* INPUT DATA:
(** * Buffer pool: LRU-K replacer, buffer pool manager and page guards

    A shallow embedding of [lru_k_replacer.cpp], [buffer_pool_manager.cpp]
    and [page_guard.cpp], with the properties of the buffer-pool
    specification stated and settled over it.

    Conventions.
    - [size_t] values are integers in [0, 2^64); every arithmetic operation
      of the source on them is followed by [size_t_wrap].
    - [frame_id_t], [page_id_t] and [Page::pin_count_] are declared in
      headers that are not part of the sources at hand; they are signed
      integers there and are embedded as [Z]. The one arithmetic
      operation of the sources on a page id, [next_page_id_++], is
      followed by [page_id_wrap].
    - A C++ call either returns, throws [bustub::Exception], has undefined
      behaviour (indexing outside an array, [front()] of an empty list,
      unlocking a latch that is not held) or blocks for ever on a latch:
      the [outcome] type. *)

From stdpp Require Import gmap list strings.
From Stdlib Require Import ZArith Lia.

Local Open Scope Z_scope.

(** ** Outcomes of calls *)

Inductive outcome (A : Type) : Type :=
| Ok (a : A)
| Throw (msg : string)
| Undefined
| Blocked.

Arguments Ok {A} a.
Arguments Throw {A} msg.
Arguments Undefined {A}.
Arguments Blocked {A}.

Definition obind {A B : Type} (c : outcome A) (f : A -> outcome B) : outcome B :=
  match c with
  | Ok a => f a
  | Throw msg => Throw msg
  | Undefined => Undefined
  | Blocked => Blocked
  end.

Definition is_throw {A : Type} (c : outcome A) (msg : string) : Prop :=
  c = Throw msg.

Definition returns {A : Type} (c : outcome A) : Prop :=
  exists a, c = Ok a.

(** ** Machine integers *)

Definition SIZE_MAX : Z := 2 ^ 64 - 1.

Definition size_t_wrap (z : Z) : Z := z mod 2 ^ 64.

Definition in_size_t (z : Z) : Prop := 0 <= z <= SIZE_MAX.


Definition page_id_wrap (z : Z) : Z := (z + 2 ^ 31) mod 2 ^ 32 - 2 ^ 31.

(** ** lru_k_replacer.cpp *)

Module LRUKNode.

(** The fields of [LRUKNode] that lru_k_replacer.cpp reads and writes
    (the class is declared in lru_k_replacer.h, which is not among the
    sources). [history_] is the list of [size_t] timestamps, oldest
    first. *)
Record t : Type := mk {
  history_ : list Z;
  fid_ : Z;
  is_evictable_ : bool
}.
Lemma firstImage_empty (ps : list Part) :
  firstImage ps = [] <-> Forall carriesNoImage ps.
Proof.
  induction ps as [|part ps IH]; cbn [firstImage].
  - split; [constructor | reflexivity].
  - unfold carriesNoImage at 1.
    destruct (inlineData part) as [i|] eqn:Ei.
    + destruct (truthy (data i)) eqn:Et.
      * split; [discriminate|]. intros H. inversion H as [|? ? Hp _]; subst.
        unfold carriesNoImage in Hp. rewrite Ei in Hp. congruence.
      * rewrite IH. split.
        -- intros H. constructor; [unfold carriesNoImage; now rewrite Ei | exact H].
        -- intros H. now inversion H.
    + rewrite IH. split.
      * intros H. constructor; [unfold carriesNoImage; now rewrite Ei | exact H].
      * intros H. now inversion H.
Qed.

(** X13.  The image returned is the first part of the answer that carries
    non-empty image data, whatever parts precede it: a data URL built from
    its type, or from [image/png] when the type is missing or empty, and
    its data. *)
Theorem first_image_part_is_returned (imageBase64 prompt : jsstring)
    (response : Response) (before rest : list Part)
    (t m : option jsstring) (d : jsstring) :
  generateContent (portraitRequest imageBase64 prompt) = inr response ->
  responseParts response
    = Some (before ++ mkPart t (Some (mkInlineData m (Some d))) :: rest) ->
  Forall carriesNoImage before ->
  d <> [] ->
  generatePortraitImage generateContent imageBase64 prompt
    = inr (lit "data:" ++ orElse m (lit "image/png") ++ lit ";base64," ++ d).
Proof.
  intros Hcall Hparts Hbefore Hd.
  unfold generatePortraitImage, generatePortraitImage_try.
  rewrite Hcall, Hparts. cbv zeta. rewrite firstImage_skips by exact Hbefore.
  cbn [firstImage inlineData data mimeType].
  destruct d as [|ch d]; [congruence|]. reflexivity.
Qed.

(** X14.  A failure of the service always carries a non-empty message.
    An answer without first candidate, content or parts is rejected with
    "No content returned from Gemini"; an answer whose parts carry no
    image data, an empty list of parts included, with "Gemini did not
    return an image ..."; a rejection of the call keeps its message when
    it has one and gets "Failed to generate image" otherwise. *)
Theorem service_failures_carry_a_message (imageBase64 prompt : jsstring) :
  (forall e, generatePortraitImage generateContent imageBase64 prompt = inl e ->
     truthy (message e) = true) /\
  (forall response,
     generateContent (portraitRequest imageBase64 prompt) = inr response ->
     responseParts response = None ->
     generatePortraitImage generateContent imageBase64 prompt
       = inl (newError (lit "No content returned from Gemini"))) /\
  (forall response ps,
     generateContent (portraitRequest imageBase64 prompt) = inr response ->
     responseParts response = Some ps ->
     Forall carriesNoImage ps ->
     generatePortraitImage generateContent imageBase64 prompt
       = inl (newError
                (lit "Gemini did not return an image. It might have refused the request."))) /\
  (forall err,
     generateContent (portraitRequest imageBase64 prompt) = inl err ->
     generatePortraitImage generateContent imageBase64 prompt
       = inl (newError (orElse (message err) (lit "Failed to generate image")))).
Proof.
  unfold generatePortraitImage, generatePortraitImage_try.
  split; [|split; [|split]].
  - intros e.
    destruct (generateContent (portraitRequest imageBase64 prompt)) as [err|response].
    + intros H. inversion H; subst. cbn [message newError].
      destruct (message err) as [[|ch m]|]; reflexivity.
    + destruct (responseParts response) as [ps|].
      * cbv zeta. destruct (firstImage ps); intros H; inversion H; reflexivity.
      * intros H. inversion H. reflexivity.
  - intros response Hcall Hparts. now rewrite Hcall, Hparts.
  - intros response ps Hcall Hparts Hnone. rewrite Hcall, Hparts. cbv zeta.
    apply firstImage_empty in Hnone. now rewrite Hnone.
  - intros err Hcall. now rewrite Hcall.
Qed.

End GeminiFacts.

Lemma data_url_header_is_stripped_witness :
  stripDataHeader (lit "data:image/jpeg;base64,/9j/4AAQ") = lit "/9j/4AAQ".
Proof.
  apply (data_url_header_is_stripped echoService (lit "jpeg") (lit "/9j/4AAQ") []).
  right. left. reflexivity.
Defined.

Lemma first_image_part_is_returned_witness :
  generatePortraitImage echoService (lit "data:image/jpeg;base64,/9j/4AAQ")
    (lit "portrait") = inr (lit "data:image/jpeg;base64,/9j/4AAQ").
Proof.
  apply (first_image_part_is_returned echoService
           (lit "data:image/jpeg;base64,/9j/4AAQ") (lit "portrait")
           (mkResponse (Some [mkCandidate (Some (mkContent
              (Some [mkPart (Some (lit "Here is the portrait.")) None;
                     mkPart None (Some (mkInlineData (Some (lit "image/jpeg"))
                                                     (Some (lit "/9j/4AAQ"))))])))]))
           [mkPart (Some (lit "Here is the portrait.")) None] [] None
           (Some (lit "image/jpeg")) (lit "/9j/4AAQ")).
  - reflexivity.
  - reflexivity.
  - repeat constructor.
  - discriminate.
Defined.

Lemma service_failures_carry_a_message_witness :
  generatePortraitImage unreachableService (lit "/9j/4AAQ") (lit "portrait")
    = inl (newError (lit "Failed to generate image")).
Proof.
  destruct (service_failures_carry_a_message unreachableService (lit "/9j/4AAQ")
              (lit "portrait")) as (_ & _ & _ & H).
  apply (H (mkError None)). reflexivity.
Defined.

(** ** The application: status updates and [processGame] *)

Lemma jsstring_eqb_eq (a b : jsstring) : jsstring_eqb a b = true <-> a = b.
Proof.
  unfold jsstring_eqb. destruct (list_eq_dec ascii_dec a b); split; congruence.
Qed.

Lemma jsstring_eqb_refl (a : jsstring) : jsstring_eqb a a = true.
Proof. now apply jsstring_eqb_eq. Qed.

Lemma jsstring_eqb_neq (a b : jsstring) : a <> b -> jsstring_eqb a b = false.
Proof.
  intros H. destruct (jsstring_eqb a b) eqn:E; [|reflexivity].
  apply jsstring_eqb_eq in E. contradiction.
Qed.

Lemma applyUpdates_at (l : list (jsstring * StatusUpdate)) :
  forall (prev : Statuses) (k : jsstring),
    applyUpdates l prev k
      = statusAfter (map snd (filter (fun ku => jsstring_eqb k (fst ku)) l)) (prev k).
Proof.
  unfold applyUpdates, statusAfter.
  induction l as [|[key u] l IH]; intros prev k; [reflexivity|].
  cbn [fold_left filter fst snd]. rewrite IH. unfold updateStatus.
  destruct (jsstring_eqb k key) eqn:E; cbn [map fold_left snd]; [|reflexivity].
  apply jsstring_eqb_eq in E. now subst.
Qed.

Lemma filter_interleaved_left {A} (p : A -> bool) (xs ys zs : list A) :
  interleaved xs ys zs ->
  Forall (fun x => p x = true) xs -> Forall (fun y => p y = false) ys ->
  filter p zs = xs.
Proof.
  induction 1 as [|x xs ys zs _ IH|y xs ys zs _ IH]; intros Hx Hy; [reflexivity| |].
  - inversion Hx as [|? ? Hp Hx']; subst. cbn [filter]. rewrite Hp. f_equal. now apply IH.
  - inversion Hy as [|? ? Hp Hy']; subst. cbn [filter]. rewrite Hp. now apply IH.
Qed.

* PROBLEM:
Produce a word-for-word copy of everything above from the line holding "-> bool) (xs" down to the line holding "induction 1 as", with both of those lines kept.

* ANSWER BOX:
Lemma filter_interleaved_left {A} (p : A -> bool) (xs ys zs : list A) :
  interleaved xs ys zs ->
  Forall (fun x => p x = true) xs -> Forall (fun y => p y = false) ys ->
  filter p zs = xs.
Proof.
  induction 1 as [|x xs ys zs _ IH|y xs ys zs _ IH]; intros Hx Hy; [reflexivity| |].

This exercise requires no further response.